Daftar Isi
Pernah gak sih, kamu duduk diam terus tiba-tiba kangen masa-masa sekolah? Yang isinya bukan cuma belajar, tapi juga tawa bareng temen-temen sekelas, drama remeh tapi ngena, sampai kenangan di pojokan kelas yang cuma kamu yang tahu rasanya?
Nah, cerpen “Pulang Sebagai Anak Sekolah Lagi” ini bakal bawa kamu nostalgia habis-habisan. Cerita tentang lima sahabat yang balik ke sekolah setelah sepuluh tahun berlalu—bukan cuma buat reuni, tapi juga buat ketemu lagi sama diri mereka yang dulu. Dari yang lucu, hangat, sampai yang bikin merenung, semuanya ada di sini. Cerita ini gak cuma bikin senyum-senyum sendiri, tapi juga bisa jadi tamparan halus buat kamu yang mungkin lagi lupa sama akar perjalananmu.

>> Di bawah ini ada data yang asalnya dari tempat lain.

(** The calls [from_preset] makes, in order. *)
Inductive loader_call : Type :=
| get_preset_loader_call (preset : string)
| check_backbone_class_call (preset : string)
| find_subclass_call (preset : string) (cls backbone_cls : Cls)
| load_task_call (preset : string) (cls : Cls) (load_weights : bool) (args : kwargs)
| load_preprocessor_call (preset : string) (cls : Cls) (args : kwargs).

(** Make a call: record it, then return or raise as the callee does. *)
Definition call {A} (c : loader_call) (r : result A) : M (list loader_call) A :=
  modify (λ tr, (tr ++ [c])%list) ;; lift r.

Section PresetUtils.

Variable env : environment.

(** Modelled from the spec: [preset_utils.find_subclass] is outside the
    modelled files. Spec 4.3, step 3: "enumerate all known subclasses
    (transitively) of the invoking class and select the one whose
    declared backbone family equals the preset's declared family";
    "zero matches is a hard error (UnsupportedPresetError, naming the
    preset and the expected family)". Among several matches the first
    of the enumeration is taken (spec 9: "appears to pick the first
    found"). *)
Definition find_subclass (preset : string) (cls backbone : Cls) : result Cls :=
  match filter (λ x, backbone_cls env x = Some backbone)
               (list_subclasses env cls) with
  | [] => Raise (UnsupportedPresetError preset backbone)
  | subclass :: _ => Ok subclass
  end.

(** The body that [Task.presets] and [Preprocessor.presets] share; they
    differ in the class attribute they read ([backbone_cls] for a task,
    [tokenizer_cls] for a preprocessor).

    [[
      presets = list_presets(cls)
      if cls.<attribute> is not None:
          presets.update(cls.<attribute>.presets)
      for subclass in list_subclasses(cls):
          presets.update(subclass.presets)
      return presets
    ]]

    [subclass.presets] is the same property, evaluated on the subclass;
    [fuel] bounds the depth of that recursion and [None] means that it
    was not enough. *)
Fixpoint class_presets (attribute : Cls → option Cls)
    (fuel : nat) (cls : Cls) : option (gmap string preset_info) :=
  match fuel with
  | 0 => None
  | S fuel =>
      let presets := list_presets env cls in
      let presets :=
        match attribute cls with
        | Some c => dict_update presets (companion_presets env c)
        | None => presets
        end in
      foldl (λ acc subclass,
               presets ← acc;
               other ← class_presets attribute fuel subclass;
               Some (dict_update presets other))
            (Some presets) (list_subclasses env cls)
  end.

End PresetUtils.

(* ===================================================================== *)
(** * preprocessor.py                                                     *)
(* ===================================================================== *)

Module Preprocessor.
Section WithEnvironment.

Variable env : environment.
(** [PREPROCESSOR_CONFIG_FILE] of [preset_utils]. *)
Variable PREPROCESSOR_CONFIG_FILE : string.

(** [Preprocessor.presets] *)
Definition presets : nat → Cls → option (gmap string preset_info) :=
  class_presets env (tokenizer_cls env).

Definition direct_call_message : string :=
  "Do not call `Preprocessor.from_preset()` directly. Instead call a "
  +:+ "choose a particular task class, e.g. "
  +:+ "`keras_nlp.models.BertPreprocessor.from_preset()`.".

(** [Preprocessor.from_preset] *)
Definition from_preset (cls : Cls) (preset : string) (args : kwargs)
  : M (list loader_call) instance :=
  if bool_decide (cls = Preprocessor_class)
  then raise (ValueError direct_call_message)
  else
    loader ← call (get_preset_loader_call preset)
                  (get_preset_loader env preset);
    backbone ← call (check_backbone_class_call preset)
                    (check_backbone_class loader);
    cls ← (if bool_decide (backbone_cls env cls ≠ Some backbone)
           then call (find_subclass_call preset cls backbone)
                     (find_subclass env preset cls backbone)
           else mret cls);
    call (load_preprocessor_call preset cls args)
         (load_preprocessor loader cls args).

Pulang Sebagai Anak Sekolah Lagi
Lorong-Lorong Kenangan
Langit siang itu terlalu tenang untuk hari yang seharusnya ramai oleh cerita lama. SMA Harapan Timur berdiri dengan bangga di ujung jalan beraspal yang kini tampak lebih mulus dari terakhir kali diinjak sepuluh tahun lalu. Daun-daun pohon trembesi di sepanjang pagar bergetar pelan diterpa angin. Gerbang tinggi yang dulunya hanya dicat biru biasa, sekarang dihiasi ukiran besi berbentuk logo sekolah yang tampak modern.
Langkah Arkana berhenti tepat di depan pintu masuk. Tangannya yang sejak tadi menggenggam jas almamater agak gemetar, bukan karena gugup, tapi karena ada yang berdesakan di dalam dadanya. Perasaan yang aneh—campuran antara rindu, canggung, dan rasa ingin memutar waktu.

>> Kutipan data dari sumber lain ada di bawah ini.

Lemma rk_raw_size k c :
  RecordKey_wf k -> 13 <= zlen (rk_raw k c) < 2 ^ 63 /\
  1 <= zlen (varintEncode (zlen (rk_pk k))) <= 10.
Proof.
  intros Hwf. pose proof (varintEncode_len _ (pk_len_u64 k Hwf)) as Hl.
  destruct Hwf as (_ & _ & _ & _ & _ & _ & H). rewrite zlen_rk_raw.
  pose proof (zlen_nonneg (rk_pk k)). pose proof (zlen_nonneg (rk_sk k)). lia.
Qed.

(** The header fields are read from any key with a header and something after it. *)
Lemma decodeChunkId_hdr k c rest :
  is_u32 (rk_chunkId k) -> 0 < zlen rest ->
  RecordKey_decodeChunkId (rk_hdr k c ++ rest) = Ret (rk_chunkId k).
Proof.
  intros Hu Hr. unfold RecordKey_decodeChunkId.
  inv_d by (apply Z.ltb_lt; rewrite zlen_app, zlen_rk_hdr; hdr_lia).
  unfold CHUNKID_OFFSET. rewrite zdrop_0. unfold c_str, rk_hdr.
  rewrite <-!app_assoc. by apply int32_roundtrip.
Qed.

Lemma decodeDbId_hdr k c rest :
  is_u32 (rk_dbId k) -> 0 < zlen rest ->
  RecordKey_decodeDbId (rk_hdr k c ++ rest) = Ret (rk_dbId k).
Proof.
  intros Hu Hr. unfold RecordKey_decodeDbId.
  inv_d by (apply Z.ltb_lt; rewrite zlen_app, zlen_rk_hdr; hdr_lia).
  unfold c_str, rk_hdr. rewrite <-!app_assoc.
  rewrite (app_assoc _ [c]), zdrop_app_eq by (by rewrite zlen_app, zlen_be_bytes).
  by apply int32_roundtrip.
Qed.

Lemma decodeType_hdr k c rest :
  isKeyType (rk_type k) = true -> rk_type k <> RT_INVALID -> rt2Char (rk_type k) = Ret c ->
  0 < zlen rest -> RecordKey_decodeType (rk_hdr k c ++ rest) = Ret (rk_type k).
Proof.
  intros Ht Hi Hc Hr. unfold RecordKey_decodeType, RecordKey_decodeType_buf.
  do 2 inv_d by (apply Z.ltb_lt; rewrite zlen_app, zlen_rk_hdr; hdr_lia).
  assert (znth (c_str (rk_hdr k c ++ rest)) TYPE_OFFSET = Some c) as ->.
  { unfold c_str, rk_hdr. rewrite <-!app_assoc.
    rewrite znth_app_r by (rewrite zlen_be_bytes; done). by rewrite zlen_be_bytes. }
  rewrite bind_Ret, (char2Rt_rt2Char _ _ Hc), bind_Ret. inv_d by done.
  inv_d by (by rewrite bool_decide_eq_false_2). done.
Qed.

Lemma rk_raw_nonempty k : 0 < zlen (rk_pk k ++ [x00; x00] ++ rk_tail k).
Proof.
  rewrite zlen_app, zlen_app. change (zlen [x00; x00]) with 2.
  pose proof (zlen_nonneg (rk_pk k)). pose proof (zlen_nonneg (rk_tail k)). lia.
Qed.

Lemma decodeChunkId_raw k c :
  RecordKey_wf k -> RecordKey_decodeChunkId (rk_raw k c) = Ret (rk_chunkId k).
Proof. intros Hwf. apply decodeChunkId_hdr; [apply Hwf|apply rk_raw_nonempty]. Qed.

Lemma decodeDbId_raw k c :
  RecordKey_wf k -> RecordKey_decodeDbId (rk_raw k c) = Ret (rk_dbId k).
Proof. intros Hwf. apply decodeDbId_hdr; [apply Hwf|apply rk_raw_nonempty]. Qed.

Lemma decodeType_raw k c :
  RecordKey_wf k -> rt2Char (rk_type k) = Ret c ->
  RecordKey_decodeType (rk_raw k c) = Ret (rk_type k).
Proof. intros Hwf Hc. apply decodeType_hdr; [apply Hwf|apply Hwf|done|apply rk_raw_nonempty]. Qed.

Lemma decodePkLen_raw k c :
  RecordKey_wf k ->
  varintDecodeRvs (below_rsvd (rk_raw k c)) (u64 (zlen (rk_raw k c) - rsvd - getHdrSize))
  = Ret (zlen (rk_pk k), zlen (varintEncode (zlen (rk_pk k)))).
Proof.
  intros Hwf. pose proof (rk_raw_size k c Hwf) as [Hs Hl]. unfold below_rsvd.
  assert (rk_raw k c = ((rk_hdr k c ++ rk_pk k ++ [x00; x00] ++ rk_sk k) ++
    rev (varintEncode (zlen (rk_pk k)))) ++ [x00]) as E.
  { unfold rk_raw, rk_tail. by rewrite <-!app_assoc. }
  rewrite E at 2. rewrite ztake_app_eq.
  2: { rewrite E, zlen_app. unfold rsvd. change (zlen [x00]) with 1. lia. }
  rewrite rev_app_distr, rev_involutive.
  apply varintDecodeRvs_encode; [by apply pk_len_u64|].
  rewrite wrap_id by (hdr_lia).
  rewrite zlen_rk_raw. pose proof (zlen_nonneg (rk_pk k)). pose proof (zlen_nonneg (rk_sk k)).
  hdr_lia.
Qed.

“Eh, anak HarTim, minggir dong. Alumni mau masuk nih,” celetukan bernada usil menyentak lamunannya.
Zeira berdiri di sisi kanan gerbang, satu tangan bersedekap, satu lagi pegang kamera mirrorless. Gayanya masih nyentrik seperti dulu, dengan tas selempang besar dan sneakers warna ungu ngejreng. Senyumnya lebar, khas, kayak waktu masih jadi MC dadakan tiap pensi sekolah.

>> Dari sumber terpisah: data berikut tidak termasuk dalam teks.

Definition ReplLogValueEntryV2_encode (e : ReplLogValueEntryV2) : M bytes :=
  let size := ReplLogValueEntryV2_encodeSize e in
  '(val, offset) ← ReplLogValueEntryV2_encode_buf e (zfill size x00) 0 size;
  _ ← INVARIANT_D (offset =? size);
  Ret val.

End ReplLogValueEntryV2.

(** * Log values *)

Definition RV_CHUNKID_OFFSET : Z := 0.
Definition RV_FLAG_OFFSET : Z := RV_CHUNKID_OFFSET + 4.
Definition RV_TXNID_OFFSET : Z := RV_FLAG_OFFSET + 2.
Definition RV_TIMESTAMP_OFFSET : Z := RV_TXNID_OFFSET + 8.
Definition RV_VERSIONEP_OFFSET : Z := RV_TIMESTAMP_OFFSET + 8.
Definition FIXED_HEADER_SIZE : Z := RV_VERSIONEP_OFFSET + 8.

(** [_data] points at the bytes of the log value, [_dataSize] is how many count; the flag is
    its [uint16_t]. *)
Record ReplLogValueV2 : Set := mkReplLogValue {
  rl_chunkId : Z;
  rl_flag : Z;
  rl_txnId : Z;
  rl_timestamp : Z;
  rl_versionEp : Z;
  rl_cmd : bytes;
  rl_data : bytes;
  rl_dataSize : Z
}.

Definition ReplLogValueV2_getHdrSize (v : ReplLogValueV2) : Z :=
  FIXED_HEADER_SIZE + varintEncodeSize (zlen (rl_cmd v)) + zlen (rl_cmd v).

Definition ReplLogValueV2_isEqualHdr (a b : ReplLogValueV2) : bool :=
  (rl_chunkId a =? rl_chunkId b) && (rl_flag a =? rl_flag b) && (rl_txnId a =? rl_txnId b) &&
  (rl_timestamp a =? rl_timestamp b) && (rl_versionEp a =? rl_versionEp b) &&
  bool_decide (rl_cmd a = rl_cmd b).

Section ReplLogValueV2.
Context {BM : BuildMode}.

(** [int32Encode(&header[offset], v)] and its like, as a copy into the buffer. *)
Definition ReplLogValueV2_encodeHdr (v : ReplLogValueV2) : M bytes :=
  let hdrSize := ReplLogValueV2_getHdrSize v in
  let header := zfill hdrSize x00 in
  header ← memcpy header 0 (int32Encode (rl_chunkId v));
  let offset := 4 in
  header ← memcpy header offset (int16Encode (rl_flag v));
  let offset := offset + 2 in
  header ← memcpy header offset (int64Encode (rl_txnId v));
  let offset := offset + 8 in
  header ← memcpy header offset (int64Encode (rl_timestamp v));
  let offset := offset + 8 in
  header ← memcpy header offset (int64Encode (rl_versionEp v));
  let offset := offset + 8 in
  _ ← INVARIANT_D (offset =? FIXED_HEADER_SIZE);
  '(header, size) ← lenStrEncode_buf header offset (hdrSize - offset) (rl_cmd v);
  let offset := offset + size in
  _ ← INVARIANT_D (offset =? hdrSize);
  Ret header.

“Gila… kamu masih hidup ternyata,” jawab Arkana santai sambil menjulurkan tangan buat tos.
“Yaiyalah. Aku kan belum sempat nikah,” sahut Zeira cepat, disambut tawa kecil dari keduanya.
Mereka masuk beriringan, melewati area taman depan yang sekarang ditata lebih rapi, ada air mancur kecil di tengah dan bangku-bangku kayu baru di bawah pohon rindang. Tapi meskipun semuanya terlihat lebih modern, aroma tanah bercampur daun kering yang terinjak tetap sama. Begitu juga suara langkah di paving block yang bunyinya aneh kalau diserut sepatu kulit.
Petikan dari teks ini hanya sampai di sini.